= EXERCISE DESCRIPTION =
Copy each record below without changing a single word.

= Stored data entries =
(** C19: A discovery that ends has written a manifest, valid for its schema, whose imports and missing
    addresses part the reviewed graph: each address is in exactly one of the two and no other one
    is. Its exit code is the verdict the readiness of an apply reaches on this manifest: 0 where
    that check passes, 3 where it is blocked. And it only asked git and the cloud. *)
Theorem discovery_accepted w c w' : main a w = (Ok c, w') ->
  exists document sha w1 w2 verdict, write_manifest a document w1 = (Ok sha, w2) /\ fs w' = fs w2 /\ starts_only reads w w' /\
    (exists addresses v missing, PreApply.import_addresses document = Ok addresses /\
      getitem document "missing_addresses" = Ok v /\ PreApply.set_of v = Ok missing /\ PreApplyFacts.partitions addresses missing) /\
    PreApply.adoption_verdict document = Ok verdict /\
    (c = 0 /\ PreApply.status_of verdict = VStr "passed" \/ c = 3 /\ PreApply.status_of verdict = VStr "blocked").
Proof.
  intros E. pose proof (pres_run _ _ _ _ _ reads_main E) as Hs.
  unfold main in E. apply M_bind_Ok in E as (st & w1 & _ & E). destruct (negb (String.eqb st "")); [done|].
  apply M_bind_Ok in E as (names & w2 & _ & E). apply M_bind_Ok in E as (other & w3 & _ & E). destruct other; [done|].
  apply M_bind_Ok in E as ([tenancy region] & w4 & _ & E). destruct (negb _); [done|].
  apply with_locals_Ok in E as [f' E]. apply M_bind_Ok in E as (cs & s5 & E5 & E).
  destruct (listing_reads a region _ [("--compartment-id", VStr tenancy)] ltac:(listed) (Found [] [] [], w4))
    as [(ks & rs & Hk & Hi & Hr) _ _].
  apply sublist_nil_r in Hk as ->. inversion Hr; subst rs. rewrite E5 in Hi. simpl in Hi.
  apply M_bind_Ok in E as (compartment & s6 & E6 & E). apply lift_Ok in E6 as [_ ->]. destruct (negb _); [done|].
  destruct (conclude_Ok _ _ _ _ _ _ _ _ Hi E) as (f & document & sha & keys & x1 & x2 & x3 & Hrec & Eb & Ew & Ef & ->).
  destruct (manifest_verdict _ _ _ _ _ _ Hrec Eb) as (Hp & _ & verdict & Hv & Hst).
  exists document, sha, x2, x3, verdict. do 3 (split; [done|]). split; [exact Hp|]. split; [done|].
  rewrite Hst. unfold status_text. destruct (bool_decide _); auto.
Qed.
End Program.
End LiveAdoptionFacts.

= WRITTEN RESPONSE =
(** C19: A discovery that ends has written a manifest, valid for its schema, whose imports and missing
    addresses part the reviewed graph: each address is in exactly one of the two and no other one
    is. Its exit code is the verdict the readiness of an apply reaches on this manifest: 0 where
    that check passes, 3 where it is blocked. And it only asked git and the cloud. *)
Theorem discovery_accepted w c w' : main a w = (Ok c, w') ->
  exists document sha w1 w2 verdict, write_manifest a document w1 = (Ok sha, w2) /\ fs w' = fs w2 /\ starts_only reads w w' /\
    (exists addresses v missing, PreApply.import_addresses document = Ok addresses /\
      getitem document "missing_addresses" = Ok v /\ PreApply.set_of v = Ok missing /\ PreApplyFacts.partitions addresses missing) /\
    PreApply.adoption_verdict document = Ok verdict /\
    (c = 0 /\ PreApply.status_of verdict = VStr "passed" \/ c = 3 /\ PreApply.status_of verdict = VStr "blocked").
Proof.
  intros E. pose proof (pres_run _ _ _ _ _ reads_main E) as Hs.
  unfold main in E. apply M_bind_Ok in E as (st & w1 & _ & E). destruct (negb (String.eqb st "")); [done|].
  apply M_bind_Ok in E as (names & w2 & _ & E). apply M_bind_Ok in E as (other & w3 & _ & E). destruct other; [done|].
  apply M_bind_Ok in E as ([tenancy region] & w4 & _ & E). destruct (negb _); [done|].
  apply with_locals_Ok in E as [f' E]. apply M_bind_Ok in E as (cs & s5 & E5 & E).
  destruct (listing_reads a region _ [("--compartment-id", VStr tenancy)] ltac:(listed) (Found [] [] [], w4))
    as [(ks & rs & Hk & Hi & Hr) _ _].
  apply sublist_nil_r in Hk as ->. inversion Hr; subst rs. rewrite E5 in Hi. simpl in Hi.
  apply M_bind_Ok in E as (compartment & s6 & E6 & E). apply lift_Ok in E6 as [_ ->]. destruct (negb _); [done|].
  destruct (conclude_Ok _ _ _ _ _ _ _ _ Hi E) as (f & document & sha & keys & x1 & x2 & x3 & Hrec & Eb & Ew & Ef & ->).
  destruct (manifest_verdict _ _ _ _ _ _ Hrec Eb) as (Hp & _ & verdict & Hv & Hst).
  exists document, sha, x2, x3, verdict. do 3 (split; [done|]). split; [exact Hp|]. split; [done|].
  rewrite Hst. unfold status_text. destruct (bool_decide _); auto.
Qed.
End Program.
End LiveAdoptionFacts.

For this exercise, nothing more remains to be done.